Unfortunately, it didn't make the highlight video. :)

But the serious side of it is that if 100% of our interactions are from the
chest up, we lose a ton of body language context and physical expressions.
With everyone muted, you miss out on verbal cues too. We're missing
layers/nuance of communication but it's hard to tell if those are 1%, 25%,
50%, or 95% of the interaction.

------
logie17
I think there is a lot more that video apps can do to take the edge off or to
make people feel more comfortable in meetings. Right now I think most tools
are very rudimentary.

Full disclosure, I work for [https://team.video](https://team.video) and we're
trying to make meetings more enjoyable. Just simple things like having built
in agendas, games, and non-verbal feedback I think can go a long way to making
a remote meeting way less painful and help build trust among your colleagues.

------
oblib
I think there is something to this. I can't quite make the leap to "video
chats short circuit a brain function essential for trust." but I do think we
miss out on a lot, or maybe some tend to be dismissive.

I think it may be easier to be dismissive in a video chat, but I'd suspect
those who are would tend to be so anyway, just behind your back, not face to
face in the meeting.

------
Grustaf
This seems like the opposite of “short-circuiting”.

------
motohagiography
Couldn't help but wonder whether stereoscopic cameras might affect this
somehow, and it would be interesting to hear anecdotes of whether that makes a
difference.

Orthogonaly, I worked in an environment some years ago that had zoom sessions
in %90 of all meetings, and the trust level between teams on zoom was low.
There were company culture reasons for it, as arguably internecine conflict is
necessarily a leadership gap, but the zoom medium itself advantaged
misrepresentation in a way that email, slack and even conference calls did
not. The difference between video and audio calls was that with just audio,
someone cannot use their counterparty's isolation to lie because they can't be
sure there is nobody else there. On ephemeral video, someone in an empty room
is already atomized, and the power dynamic changes. I remember reading a bunch
of critical theory about art from the 80's and 90's about the effect of
framing, the gaze of the camera, the relationship between subjects and
observers, and how people relate to images.

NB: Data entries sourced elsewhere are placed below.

Definition computeAlignment (agents : list LocalFrameState) (agentIndex : nat)
    (localFrame : LocalFrame) (params : BehaviorParams) : option vec3 :=
  if Nat.leb (List.length agents) 1 then Some (0, 0, 0)
  else
    match nth_error agents agentIndex with
    | None => None
    | Some agent =>
      let '(px, py, pz) := local_position agent in
      let '(vx, vy, vz) := local_velocity agent in
      let body (neighbor : LocalFrameState) (acc : vec3 * nat) :=
        let '((sumVx, sumVy, sumVz), count) := acc in
        let '(nx, ny, nz) := local_position neighbor in
        let dx := nx - px in
        let dy := ny - py in
        let dz := nz - pz in
        let dist := Math_sqrt (dx * dx + dy * dy + dz * dz) in
        if dist <? neighborRadius params then
          let '(nvx, nvy, nvz) := local_velocity neighbor in
          ((sumVx + nvx, sumVy + nvy, sumVz + nvz), S count)
        else acc in
      let '((sumVx, sumVy, sumVz), count) :=
        neighborLoop body agentIndex 0 agents ((0, 0, 0), O) in
      if Nat.eqb count 0 then Some (0, 0, 0)
      else
        let avgVx := sumVx / number_of_nat count in
        let avgVy := sumVy / number_of_nat count in
        let avgVz := sumVz / number_of_nat count in
        let steerX := (avgVx - vx) * alignmentWeight params in
        let steerY := (avgVy - vy) * alignmentWeight params in
        let steerZ := (avgVz - vz) * alignmentWeight params in
        Some (steerX, steerY, steerZ)
    end.
Variable G : Generator.
Variables s1 s2 : Sampler.
Hypothesis Hsame : same_schedule s1 s2.

Let related := rr_related G s1.

Lemma rr_body_together (g1 g2 : gstate G) (bss : list batcher) (i : nat)
    (tr1 tr2 : option Trainer) :
  (shuffle s1 = true -> g1 = g2) ->
  length bss = length (ranges s1) ->
  same_course (length (ranges s1)) tr1 tr2 ->
  in_step source source related (body G s1 g1 bss i, tr1) (body G s2 g2 bss i, tr2).
Proof.
  intros Hg Hlen Htr.
  destruct Hsame as [_ [Hsh [Hdl [Hbs _]]]].
  unfold body. rewrite <- Hsh, <- Hdl, <- Hbs.
  destruct (nth_error bss i) as [b|] eqn:Hb; [|reflexivity].
  assert (Hi : (i < length bss)%nat) by (apply nth_error_Some; congruence).
  destruct (batcher_next_generator G (shuffle s1) (drop_last s1)
              (Z.to_nat (batch_size s1)) b g1 g2 Hg) as [Hf Hs].
  destruct (batcher_next G (shuffle s1) (drop_last s1) (Z.to_nat (batch_size s1)) b g1)
    as [[r1 b1] g1'].
  destruct (batcher_next G (shuffle s1) (drop_last s1) (Z.to_nat (batch_size s1)) b g2)
    as [[r2 b2] g2'].
  simpl in Hf, Hs. inversion Hf; subst r2 b2.
  destruct r1 as [batch|]; [|exact I].
  split; [reflexivity|]. split; [reflexivity|]. split; [|exact Htr].
  cbn [rr_alike]. rewrite update_length.
  repeat split; auto.
Qed.

Lemma rr_next_together (st1 : gen G) (tr1 : option Trainer)
    (st2 : gen G) (tr2 : option Trainer) :
  related st1 tr1 st2 tr2 ->
  in_step source source related (next G s1 st1 tr1) (next G s2 st2 tr2).
Proof.
  intros [Hst Htr].
  destruct Hsame as [Hr [Hsh [Hdl [Hbs [Hacc Hsd]]]]].
  destruct st1 as [|g1 bss1 i1|], st2 as [|g2 bss2 i2|]; try contradiction.
  - cbn [next]. unfold manual_seed. rewrite <- Hacc.
    destruct (seed_accepted (seed s1 + epoch s1)); [|reflexivity].
    assert (Hm : make_batch_samplers s2 = make_batch_samplers s1)
      by (unfold make_batch_samplers; rewrite Hr, Hbs; reflexivity).
    rewrite Hm.
    destruct (make_batch_samplers s1) as [bss|e] eqn:Hm1; [|reflexivity].
    destruct bss as [|b0 bss']; [exact I|].
    apply rr_body_together.
    + intro H. rewrite (Hsd H). reflexivity.
    + apply (make_batch_samplers_length s1). exact Hm1.
    + exact Htr.
  - destruct Hst as [Hb [Hi [Hg [Hlen Hlt]]]]. subst bss2 i2.
    cbn [next].
    pose proof (same_course_notify (length (ranges s1)) i1 tr1 tr2 Htr
                  ltac:(lia)) as Hn.
    destruct (notify tr1 i1) as [tr1'|e1], (notify tr2 i1) as [tr2'|e2];
      try contradiction.
    + apply rr_body_together; assumption.
    + exact Hn.
  - exact I.
Qed.

Lemma rr_pass_together (fuel : nat) (tr1 tr2 : option Trainer) :
  same_course (length (ranges s1)) tr1 tr2 ->
  yielded (pass G s1 fuel tr1) = yielded (pass G s2 fuel tr2) /\
  ended (pass G s1 fuel tr1) = ended (pass G s2 fuel tr2).
Proof.
  intro Htr. unfold pass.
  apply (drive_together (next G s1) (next G s2) source source related rr_next_together).
  split; [exact I | exact Htr].
Qed.

End Together.

End RoundRobinTogether.

Module ProportionalTogether.
Import ProportionalBatchSampler.

Section Together.

Variable G : Generator.
Variables s1 s2 : Sampler.
Hypothesis Hsame : same_seeding s1 s2.

Let related := prop_related G s1.

Lemma prop_body_together (g : gstate G) (bss : list batcher) (draws : list nat)
    (tr1 tr2 : option Trainer) :
  length bss = length (ranges s1) ->
  same_course (length (ranges s1)) tr1 tr2 ->
  in_step source source related (body G s1 g bss draws, tr1) (body G s2 g bss draws, tr2).
Proof.
  intros Hlen Htr.
  destruct Hsame as [_ [Hsh [Hdl [Hbs _]]]].
  unfold body. rewrite <- Hsh, <- Hdl, <- Hbs.
  destruct draws as [|i draws']; [exact I|].
  destruct (nth_error bss i) as [b|] eqn:Hb; [|reflexivity].
  assert (Hi : (i < length bss)%nat) by (apply nth_error_Some; congruence).
  destruct (batcher_next G (shuffle s1) (drop_last s1) (Z.to_nat (batch_size s1)) b g)
    as [[[batch|] b'] g']; [|reflexivity].
  split; [reflexivity|]. split; [reflexivity|].
  split; [reflexivity|]. split; [|exact Htr].
  rewrite update_length. split; assumption.
Qed.

Lemma prop_next_together (st1 : gen G) (tr1 : option Trainer)
    (st2 : gen G) (tr2 : option Trainer) :
  related st1 tr1 st2 tr2 ->
  in_step source source related (next G s1 st1 tr1) (next G s2 st2 tr2).
Proof.
  intros [Heq [Hst Htr]]. subst st2.
  destruct Hsame as [Hr [Hsh [Hdl [Hbs Hsd]]]].
  destruct st1 as [|g bss draws i|].
  - cbn [next].
    assert (Hm : make_batch_samplers s2 = make_batch_samplers s1)
      by (unfold make_batch_samplers; rewrite Hr, Hbs; reflexivity).
    assert (Hc : batch_counts s2 = batch_counts s1)
      by (unfold batch_counts; rewrite Hr, Hbs, Hdl; reflexivity).
    rewrite Hm, Hc, <- Hsd. unfold manual_seed.
    destruct (seed_accepted (seed s1 + epoch s1)); [|reflexivity].
    destruct (make_batch_samplers s1) as [bss|e] eqn:Hm1; [|reflexivity].
    destruct (SubsetRandomSampler_iter G 0%nat (weighted (batch_counts s1))
                (seed_state G (seed s1 + epoch s1))) as [draws g].
    apply prop_body_together; [|exact Htr].
    apply (make_batch_samplers_length s1). exact Hm1.
  - destruct Hst as [Hlen Hlt]. cbn [next].
    pose proof (same_course_notify (length (ranges s1)) i tr1 tr2 Htr
                  ltac:(lia)) as Hn.
    destruct (notify tr1 i) as [tr1'|e1], (notify tr2 i) as [tr2'|e2];
      try contradiction.
    + apply prop_body_together; assumption.
    + exact Hn.
  - exact I.
Qed.

Lemma prop_pass_together (fuel : nat) (tr1 tr2 : option Trainer) :
  same_course (length (ranges s1)) tr1 tr2 ->
  yielded (pass G s1 fuel tr1) = yielded (pass G s2 fuel tr2) /\
  ended (pass G s1 fuel tr1) = ended (pass G s2 fuel tr2).
Proof.
  intro Htr. unfold pass.
  apply (drive_together (next G s1) (next G s2) source source related prop_next_together).
  split; [reflexivity|]. split; [exact I | exact Htr].
Qed.

End Together.

End ProportionalTogether.

Lemma construct_ranges (ls : list Z) (bs : Z) (dl : bool) (sd : Z) (sh : bool)
    (tr : option Trainer) (s : Sampler) :
  construct ls bs dl sd sh tr = Ok s -> ranges s = partition ls.
Proof. intro H. inversion H. reflexivity. Qed.

Lemma construct_ranges_length (ls : list Z) (bs : Z) (dl : bool) (sd : Z) (sh : bool)
    (tr : option Trainer) (s : Sampler) :
  construct ls bs dl sd sh tr = Ok s -> length (ranges s) = length ls.
Proof.
  intro H. inversion H. cbn [ranges]. apply partition_length.
Qed.

(** C4: two samplers of either class constructed with the same lengths,
    batch size, drop_last, shuffle and seed and set to the same epoch yield
    the same batches, from the same datasets, in the same order, and end
    the same way, for every consumer patience [fuel].  The trainer given
    at construction may be the same on both sides, or differ as long as its
    update cannot fail on either side. *)
Theorem passes_deterministic (G : Generator) (ls : list Z) (bs : Z) (dl sh : bool)
    (sd e : Z) (tr1 tr2 : option Trainer) (s1 s2 p1 p2 : Sampler) (fuel : nat) :
  RoundRobinBatchSampler.__init__ ls bs dl sd sh tr1 = Ok s1 ->
  RoundRobinBatchSampler.__init__ ls bs dl sd sh tr2 = Ok s2 ->
  ProportionalBatchSampler.__init__ ls bs dl sd sh tr1 = Ok p1 ->
  ProportionalBatchSampler.__init__ ls bs dl sd sh tr2 = Ok p2 ->
  same_course (length ls) tr1 tr2 ->
  (yielded (RoundRobinBatchSampler.pass G (RoundRobinBatchSampler.set_epoch s1 e) fuel tr1)
   = yielded (RoundRobinBatchSampler.pass G (RoundRobinBatchSampler.set_epoch s2 e) fuel tr2) /\
   ended (RoundRobinBatchSampler.pass G (RoundRobinBatchSampler.set_epoch s1 e) fuel tr1)
   = ended (RoundRobinBatchSampler.pass G (RoundRobinBatchSampler.set_epoch s2 e) fuel tr2)) /\
  (yielded (ProportionalBatchSampler.pass G (ProportionalBatchSampler.set_epoch p1 e) fuel tr1)
   = yielded (ProportionalBatchSampler.pass G (ProportionalBatchSampler.set_epoch p2 e) fuel tr2) /\
   ended (ProportionalBatchSampler.pass G (ProportionalBatchSampler.set_epoch p1 e) fuel tr1)
   = ended (ProportionalBatchSampler.pass G (ProportionalBatchSampler.set_epoch p2 e) fuel tr2)).
Proof.
  intros H1 H2 H3 H4 Htr.
  pose proof (construct_ranges_length ls bs dl sd sh tr1 s1 H1) as L1.
  pose proof (construct_ranges_length ls bs dl sd sh tr1 p1 H3) as L3.
  inversion H1; inversion H2; inversion H3; inversion H4; subst.
  split.
  - apply RoundRobinTogether.rr_pass_together.
    + repeat split.
    + cbn [ranges RoundRobinBatchSampler.set_epoch with_epoch] in *.
      rewrite L1. exact Htr.
  - apply ProportionalTogether.prop_pass_together.
    + repeat split.
    + cbn [ranges ProportionalBatchSampler.set_epoch with_epoch] in *.
      rewrite L3. exact Htr.
Qed.

Lemma passes_deterministic_witness :
  yielded (ProportionalBatchSampler.pass rotating
             (with_epoch (built (construct [4; 6] 2 false 0 true None)) 3) 9 None)
  = yielded (ProportionalBatchSampler.pass rotating
             (with_epoch (built (construct [4; 6] 2 false 0 true
                (Some {| training_with_dataset_dict := true;
                         dataset_names := ["a"; "b"]%string;
                         dataset_name := EmptyString |}))) 3) 9
             (Some {| training_with_dataset_dict := true;
                      dataset_names := ["a"; "b"]%string;
                      dataset_name := EmptyString |})).
Proof.
  exact (proj1 (proj2 (passes_deterministic rotating [4; 6] 2 false true 0 3 None
                         (Some {| training_with_dataset_dict := true;
                                  dataset_names := ["a"; "b"]%string;
                                  dataset_name := EmptyString |})
                         _ _ _ _ 9
                         eq_refl eq_refl eq_refl eq_refl
                         (or_intror (conj eq_refl eq_refl))))).
Defined.


(** ** Proportional: every batch of every dataset, once *)

Lemma map_nth_seq {A : Type} (d : A) (l : list A) :
  map (fun i => nth i l d) (seq 0 (length l)) = l.
Proof.
  induction l as [|x r IH]; [reflexivity|].
  cbn [length seq map nth]. f_equal.
  rewrite <- seq_shift, map_map. exact IH.
Qed.

Lemma subset_random_permutation {A : Type} (G : Generator) (d : A) (l : list A)
    (g : gstate G) :
  randperm_permutes G ->
  Permutation (fst (SubsetRandomSampler_iter G d l g)) l.
Proof.
  intro HG. unfold SubsetRandomSampler_iter.
  pose proof (HG g (length l)) as Hp.
  destruct (randperm G g (length l)) as [p g']. simpl in *.
  eapply Permutation_trans; [apply Permutation_map; exact Hp|].
  rewrite map_nth_seq. reflexivity.
Qed.

Lemma batcher_next_advances (G : Generator) (sh dl : bool) (bsz : nat)
    (rng : list Z) (b : batcher) (ys : list (list Z)) (g : gstate G) :
  randperm_permutes G -> (0 < bsz)%nat ->
  dataset_inv sh dl bsz rng b ys ->
  remaining dl bsz b <> O ->
  exists batch b' g',
    batcher_next G sh dl bsz b g = (Some batch, b', g') /\
    S (remaining dl bsz b') = remaining dl bsz b /\
    dataset_inv sh dl bsz rng b' (ys ++ [batch]).
Proof.
  intros HG Hb [p [Hp [Hsh [Hcount [Hys Hshape]]]]] Hrem.
  destruct b as [a b'|rest|]; [| |contradiction].
  - destruct Hshape as [Hrng ->]. cbn [batcher_next remaining] in *.
    rewrite Hrng in *.
    set (drawn := if sh then SubsetRandomSampler_iter G 0 rng g else (rng, g)).
    assert (Hd : Permutation (fst drawn) rng /\ (sh = false -> fst drawn = rng)).
    { subst drawn. destruct sh.
      - split; [apply subset_random_permutation; exact HG | discriminate].
      - split; [reflexivity | reflexivity]. }
    destruct drawn as [idxs g1]. cbn [fst] in Hd. destruct Hd as [Hperm Hfix].
    pose proof (Permutation_length Hperm) as Hlen.
    rewrite pull_spec by exact Hb. rewrite Hlen.
    destruct (Nat.eqb_spec (group_count dl bsz (length rng)) 0) as [H0|H0];
      [contradiction|].
    pose proof (group_count_step dl bsz (length rng) Hb H0) as Hstep.
    exists (firstn bsz idxs), (Running (skipn bsz idxs)), g1.
    split; [reflexivity|]. split.
    { cbn [remaining]. rewrite length_skipn, Hlen. lia. }
    exists idxs. split; [exact Hperm|]. split; [exact Hfix|].
    cbn [app length remaining seq map]. rewrite length_skipn, Hlen.
    split; [lia|]. split; [reflexivity|].
    f_equal. lia.
  - cbn [batcher_next remaining] in *. subst rest.
    rewrite pull_spec by exact Hb.
    destruct (Nat.eqb_spec (group_count dl bsz (length (skipn (length ys * bsz) p))) 0)
      as [H0|H0]; [contradiction|].
    pose proof (group_count_step dl bsz _ Hb H0) as Hstep.
    rewrite <- length_skipn in Hstep.
    eexists. eexists. exists g. split; [reflexivity|]. split.
    { cbn [remaining]. lia. }
    exists p. split; [exact Hp|]. split; [exact Hsh|].
    rewrite length_app. cbn [length remaining].
    split; [lia|]. split.
    + replace (length ys + 1)%nat with (S (length ys)) by lia.
      rewrite seq_S, map_app. cbn [map Nat.add]. rewrite <- Hys. reflexivity.
    + rewrite skipn_skipn. f_equal. lia.
Qed.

When you are on camera and seeing yourself reflected in a screen without a lot
of fidelity, it creates a feeling of uncannyness, and you are made self-
conscious, which has consequences to the power dynamic of the conversation. It
can set up perfect storm conditions for people whose personalities are given
to reflexive or defensive lies.

We behave differently when they are being observed or recorded. I used to
always use the camera, but since the lockdown, I have been dialing in to
conferences because the uncertainty of the audio connection is leveling. For
personal acquaintences, I use the camera, but if there is a power difference,
I use audio.

The uncanny effect of video causing self consciousness that brings out
defensive traits, which cause mistrust in relationships could just be an
"uncanny valley," effect, hence my initial question of whether stereoscopic
cameras might change the effect, or maybe exacerbate it. It's also possible
that offsetting your camera angle so that you both are being seen to view the
same thing from different angles, as though you are discussing some third
party object, might improve comfort levels instead of the dead-on positioning
of laptop cameras. If I stared at my dog the way people look into their
cameras, he'd eventually attack me or someone else, it's possible the camera
positioning we use for video conferencing creates the same kind of
confrontational/defensive frame.

A portrait photographer could have some insight into this I'm sure.

------
Animats
Even one-way video worked for Walter Cronkite and Ronald Reagan. (Trust-
inspiring TV personalities since then have been sparse, but that's not due to
a problem with the video system.)

------
xwdv
I wonder what the effect might be if you crop off a 40% of a person's face
vertically, such that you are only seeing one eye and a bit more than half
their nose and mouth.

------
okasaki
Worthless clickbait, article and research.